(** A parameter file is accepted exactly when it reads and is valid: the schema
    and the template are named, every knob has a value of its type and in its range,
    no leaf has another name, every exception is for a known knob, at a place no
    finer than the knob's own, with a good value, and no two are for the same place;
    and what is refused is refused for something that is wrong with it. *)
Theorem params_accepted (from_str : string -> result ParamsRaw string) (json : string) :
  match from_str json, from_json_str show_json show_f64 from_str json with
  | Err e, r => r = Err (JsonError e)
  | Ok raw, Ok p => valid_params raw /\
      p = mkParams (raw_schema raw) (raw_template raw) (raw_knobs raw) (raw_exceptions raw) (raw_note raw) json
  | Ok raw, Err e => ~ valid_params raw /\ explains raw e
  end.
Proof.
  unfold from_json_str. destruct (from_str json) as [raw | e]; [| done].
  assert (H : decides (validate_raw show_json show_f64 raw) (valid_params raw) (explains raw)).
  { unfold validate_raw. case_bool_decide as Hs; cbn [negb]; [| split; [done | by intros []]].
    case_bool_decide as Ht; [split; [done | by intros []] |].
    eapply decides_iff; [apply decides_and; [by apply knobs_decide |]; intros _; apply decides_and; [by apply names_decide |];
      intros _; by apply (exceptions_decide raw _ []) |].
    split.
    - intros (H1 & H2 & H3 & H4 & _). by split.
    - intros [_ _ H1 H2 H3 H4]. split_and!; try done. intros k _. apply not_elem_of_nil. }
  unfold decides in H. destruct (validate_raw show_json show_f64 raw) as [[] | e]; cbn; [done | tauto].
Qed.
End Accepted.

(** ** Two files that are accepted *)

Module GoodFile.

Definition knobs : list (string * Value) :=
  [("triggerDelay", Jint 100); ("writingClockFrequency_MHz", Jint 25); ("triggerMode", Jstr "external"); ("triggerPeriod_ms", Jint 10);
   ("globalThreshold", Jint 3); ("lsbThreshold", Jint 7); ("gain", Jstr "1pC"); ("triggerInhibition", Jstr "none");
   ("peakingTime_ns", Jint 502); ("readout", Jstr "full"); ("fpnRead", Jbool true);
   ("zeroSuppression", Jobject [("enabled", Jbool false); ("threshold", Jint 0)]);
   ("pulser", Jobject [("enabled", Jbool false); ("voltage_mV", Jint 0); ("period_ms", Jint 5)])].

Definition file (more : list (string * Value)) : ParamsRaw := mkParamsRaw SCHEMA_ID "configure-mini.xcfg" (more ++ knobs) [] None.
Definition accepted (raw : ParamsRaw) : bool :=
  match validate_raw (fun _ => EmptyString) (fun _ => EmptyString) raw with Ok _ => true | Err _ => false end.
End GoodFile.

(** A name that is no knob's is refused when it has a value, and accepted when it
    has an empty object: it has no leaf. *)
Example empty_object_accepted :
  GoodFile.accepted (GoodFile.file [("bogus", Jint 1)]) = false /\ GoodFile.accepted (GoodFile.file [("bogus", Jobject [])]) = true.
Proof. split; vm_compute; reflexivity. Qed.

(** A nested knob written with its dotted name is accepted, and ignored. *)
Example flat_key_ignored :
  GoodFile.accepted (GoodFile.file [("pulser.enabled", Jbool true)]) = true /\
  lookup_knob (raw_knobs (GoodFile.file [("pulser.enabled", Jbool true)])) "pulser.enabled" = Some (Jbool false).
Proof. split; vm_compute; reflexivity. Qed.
--
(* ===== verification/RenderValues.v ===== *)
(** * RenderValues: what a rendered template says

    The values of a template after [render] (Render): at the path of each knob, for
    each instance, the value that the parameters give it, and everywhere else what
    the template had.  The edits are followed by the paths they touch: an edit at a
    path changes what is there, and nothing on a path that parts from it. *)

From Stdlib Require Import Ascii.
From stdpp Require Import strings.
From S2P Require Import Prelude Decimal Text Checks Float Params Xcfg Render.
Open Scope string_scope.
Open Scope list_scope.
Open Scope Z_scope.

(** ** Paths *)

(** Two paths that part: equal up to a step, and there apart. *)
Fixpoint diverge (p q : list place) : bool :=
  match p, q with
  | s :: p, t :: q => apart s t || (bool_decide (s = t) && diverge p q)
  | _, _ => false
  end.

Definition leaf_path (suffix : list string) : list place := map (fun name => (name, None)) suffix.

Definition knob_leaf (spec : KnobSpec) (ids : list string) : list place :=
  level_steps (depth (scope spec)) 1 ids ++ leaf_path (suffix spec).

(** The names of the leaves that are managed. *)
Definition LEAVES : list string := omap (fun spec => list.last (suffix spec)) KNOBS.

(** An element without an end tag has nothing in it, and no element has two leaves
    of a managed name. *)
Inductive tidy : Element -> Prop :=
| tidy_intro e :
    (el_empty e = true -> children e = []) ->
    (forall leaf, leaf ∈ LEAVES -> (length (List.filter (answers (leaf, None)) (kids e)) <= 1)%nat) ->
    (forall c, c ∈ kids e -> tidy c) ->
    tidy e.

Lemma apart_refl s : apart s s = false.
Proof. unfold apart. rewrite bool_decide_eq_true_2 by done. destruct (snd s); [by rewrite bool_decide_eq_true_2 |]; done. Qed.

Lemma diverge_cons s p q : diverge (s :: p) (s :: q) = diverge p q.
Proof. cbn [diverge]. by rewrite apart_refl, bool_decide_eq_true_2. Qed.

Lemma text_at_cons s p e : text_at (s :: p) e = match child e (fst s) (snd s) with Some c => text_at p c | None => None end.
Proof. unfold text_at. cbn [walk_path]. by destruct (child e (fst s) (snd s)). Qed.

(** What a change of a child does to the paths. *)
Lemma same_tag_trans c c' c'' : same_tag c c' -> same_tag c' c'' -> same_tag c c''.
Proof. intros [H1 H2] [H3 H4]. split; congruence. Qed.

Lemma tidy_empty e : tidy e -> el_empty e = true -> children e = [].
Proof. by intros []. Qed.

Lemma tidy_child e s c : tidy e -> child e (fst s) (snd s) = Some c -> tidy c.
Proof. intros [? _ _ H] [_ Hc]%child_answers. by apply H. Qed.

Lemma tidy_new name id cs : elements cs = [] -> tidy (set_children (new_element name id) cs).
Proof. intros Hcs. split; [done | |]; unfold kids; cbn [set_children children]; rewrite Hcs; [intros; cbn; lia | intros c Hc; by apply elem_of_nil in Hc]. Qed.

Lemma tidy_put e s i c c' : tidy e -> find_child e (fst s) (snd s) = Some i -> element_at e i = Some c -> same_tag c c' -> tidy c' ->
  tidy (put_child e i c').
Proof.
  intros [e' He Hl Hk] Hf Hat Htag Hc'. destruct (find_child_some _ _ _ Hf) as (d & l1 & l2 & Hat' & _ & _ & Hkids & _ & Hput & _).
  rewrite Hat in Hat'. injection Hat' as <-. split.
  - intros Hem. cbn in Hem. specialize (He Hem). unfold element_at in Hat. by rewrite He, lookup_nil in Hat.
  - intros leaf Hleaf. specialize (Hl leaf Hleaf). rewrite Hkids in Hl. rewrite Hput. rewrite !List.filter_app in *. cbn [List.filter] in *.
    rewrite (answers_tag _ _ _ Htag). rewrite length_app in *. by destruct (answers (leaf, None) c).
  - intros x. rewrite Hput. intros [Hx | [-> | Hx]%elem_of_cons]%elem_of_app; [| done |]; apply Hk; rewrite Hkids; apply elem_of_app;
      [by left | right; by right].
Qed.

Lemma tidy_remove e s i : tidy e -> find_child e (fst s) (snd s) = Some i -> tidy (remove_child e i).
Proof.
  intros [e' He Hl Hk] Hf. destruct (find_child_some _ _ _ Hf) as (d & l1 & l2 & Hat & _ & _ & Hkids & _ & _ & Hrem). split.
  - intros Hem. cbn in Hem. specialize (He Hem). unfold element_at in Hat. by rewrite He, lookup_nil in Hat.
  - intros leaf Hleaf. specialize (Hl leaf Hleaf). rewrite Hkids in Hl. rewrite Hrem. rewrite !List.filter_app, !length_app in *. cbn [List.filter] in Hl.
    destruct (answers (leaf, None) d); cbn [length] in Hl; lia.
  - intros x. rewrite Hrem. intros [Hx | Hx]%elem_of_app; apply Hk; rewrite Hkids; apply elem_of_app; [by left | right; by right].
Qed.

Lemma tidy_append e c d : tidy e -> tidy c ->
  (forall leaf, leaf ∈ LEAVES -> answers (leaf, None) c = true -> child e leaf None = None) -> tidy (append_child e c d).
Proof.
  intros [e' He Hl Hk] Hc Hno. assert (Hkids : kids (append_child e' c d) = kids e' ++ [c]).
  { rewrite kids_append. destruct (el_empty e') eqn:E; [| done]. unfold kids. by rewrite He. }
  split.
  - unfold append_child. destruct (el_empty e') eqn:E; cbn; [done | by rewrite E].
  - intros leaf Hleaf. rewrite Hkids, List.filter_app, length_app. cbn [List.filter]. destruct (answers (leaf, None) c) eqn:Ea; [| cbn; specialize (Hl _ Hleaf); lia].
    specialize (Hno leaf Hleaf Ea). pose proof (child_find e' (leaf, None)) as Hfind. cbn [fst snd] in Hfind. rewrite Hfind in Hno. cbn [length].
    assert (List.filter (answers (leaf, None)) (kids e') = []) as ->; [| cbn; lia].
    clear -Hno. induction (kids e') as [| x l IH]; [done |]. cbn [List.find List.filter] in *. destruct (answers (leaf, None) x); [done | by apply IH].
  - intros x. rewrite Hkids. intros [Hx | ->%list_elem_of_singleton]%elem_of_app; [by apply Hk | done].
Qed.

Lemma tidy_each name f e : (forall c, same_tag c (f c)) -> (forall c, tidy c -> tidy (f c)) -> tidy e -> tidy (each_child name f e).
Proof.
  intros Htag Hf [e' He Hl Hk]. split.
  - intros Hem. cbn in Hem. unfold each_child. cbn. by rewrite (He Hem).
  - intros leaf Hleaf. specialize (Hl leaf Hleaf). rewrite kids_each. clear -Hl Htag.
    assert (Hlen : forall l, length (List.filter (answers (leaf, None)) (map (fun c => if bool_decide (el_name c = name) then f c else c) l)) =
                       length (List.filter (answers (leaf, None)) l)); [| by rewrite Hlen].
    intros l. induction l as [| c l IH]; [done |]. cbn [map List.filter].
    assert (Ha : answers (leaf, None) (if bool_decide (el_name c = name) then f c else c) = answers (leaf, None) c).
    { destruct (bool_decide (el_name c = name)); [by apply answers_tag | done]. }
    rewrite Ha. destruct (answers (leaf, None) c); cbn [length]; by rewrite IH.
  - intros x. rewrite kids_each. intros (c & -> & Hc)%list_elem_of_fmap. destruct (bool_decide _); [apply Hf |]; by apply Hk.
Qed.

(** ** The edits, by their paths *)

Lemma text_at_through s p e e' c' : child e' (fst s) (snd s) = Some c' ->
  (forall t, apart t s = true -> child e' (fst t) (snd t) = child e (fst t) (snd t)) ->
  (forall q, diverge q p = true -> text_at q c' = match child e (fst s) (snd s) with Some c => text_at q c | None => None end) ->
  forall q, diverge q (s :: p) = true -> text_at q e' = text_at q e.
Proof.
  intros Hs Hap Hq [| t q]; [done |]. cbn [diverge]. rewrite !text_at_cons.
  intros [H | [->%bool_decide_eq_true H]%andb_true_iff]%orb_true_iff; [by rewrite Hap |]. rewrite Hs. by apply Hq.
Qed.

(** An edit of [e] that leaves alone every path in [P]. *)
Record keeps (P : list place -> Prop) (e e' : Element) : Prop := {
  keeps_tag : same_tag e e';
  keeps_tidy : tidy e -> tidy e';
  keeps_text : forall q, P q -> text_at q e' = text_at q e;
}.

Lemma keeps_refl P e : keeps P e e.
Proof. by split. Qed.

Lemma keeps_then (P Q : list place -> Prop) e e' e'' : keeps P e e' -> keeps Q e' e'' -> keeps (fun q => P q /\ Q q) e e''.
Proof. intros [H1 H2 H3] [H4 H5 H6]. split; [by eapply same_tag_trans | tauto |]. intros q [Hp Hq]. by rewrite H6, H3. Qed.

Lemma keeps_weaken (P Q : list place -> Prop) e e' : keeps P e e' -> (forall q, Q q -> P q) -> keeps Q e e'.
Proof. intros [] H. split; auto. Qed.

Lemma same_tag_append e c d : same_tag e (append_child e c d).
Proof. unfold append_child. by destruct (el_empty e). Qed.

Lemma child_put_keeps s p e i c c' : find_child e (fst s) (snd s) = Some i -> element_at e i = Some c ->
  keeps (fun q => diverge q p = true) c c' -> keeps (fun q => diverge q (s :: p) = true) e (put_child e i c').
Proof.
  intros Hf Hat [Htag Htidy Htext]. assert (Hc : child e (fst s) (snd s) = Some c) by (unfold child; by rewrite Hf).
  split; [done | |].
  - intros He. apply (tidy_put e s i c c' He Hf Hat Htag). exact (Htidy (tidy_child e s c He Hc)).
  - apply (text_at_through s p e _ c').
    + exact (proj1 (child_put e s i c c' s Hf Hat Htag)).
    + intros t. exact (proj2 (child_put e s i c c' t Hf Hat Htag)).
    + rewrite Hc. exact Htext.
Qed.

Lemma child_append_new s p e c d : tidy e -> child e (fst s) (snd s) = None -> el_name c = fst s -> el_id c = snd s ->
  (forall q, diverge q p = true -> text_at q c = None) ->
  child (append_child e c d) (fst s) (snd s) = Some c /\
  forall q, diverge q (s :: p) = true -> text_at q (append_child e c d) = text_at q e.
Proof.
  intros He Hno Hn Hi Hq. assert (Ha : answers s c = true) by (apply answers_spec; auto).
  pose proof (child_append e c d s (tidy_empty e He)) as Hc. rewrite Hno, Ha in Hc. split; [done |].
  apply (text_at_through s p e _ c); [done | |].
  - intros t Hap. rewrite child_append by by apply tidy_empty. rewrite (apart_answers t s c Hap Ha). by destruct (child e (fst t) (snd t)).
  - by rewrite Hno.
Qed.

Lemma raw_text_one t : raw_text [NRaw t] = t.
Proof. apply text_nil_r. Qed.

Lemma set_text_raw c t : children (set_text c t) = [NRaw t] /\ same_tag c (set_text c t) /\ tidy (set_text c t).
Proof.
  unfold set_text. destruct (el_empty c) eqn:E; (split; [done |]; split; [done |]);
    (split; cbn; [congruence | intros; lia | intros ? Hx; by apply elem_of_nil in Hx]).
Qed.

» **Description of the task**
Looking at the listing above, which lines hold "left"? Copy every such line.

» **Result**
      [by left | right; by right].
  - intros x. rewrite Hrem. intros [Hx | Hx]%elem_of_app; apply Hk; rewrite Hkids; apply elem_of_app; [by left | right; by right].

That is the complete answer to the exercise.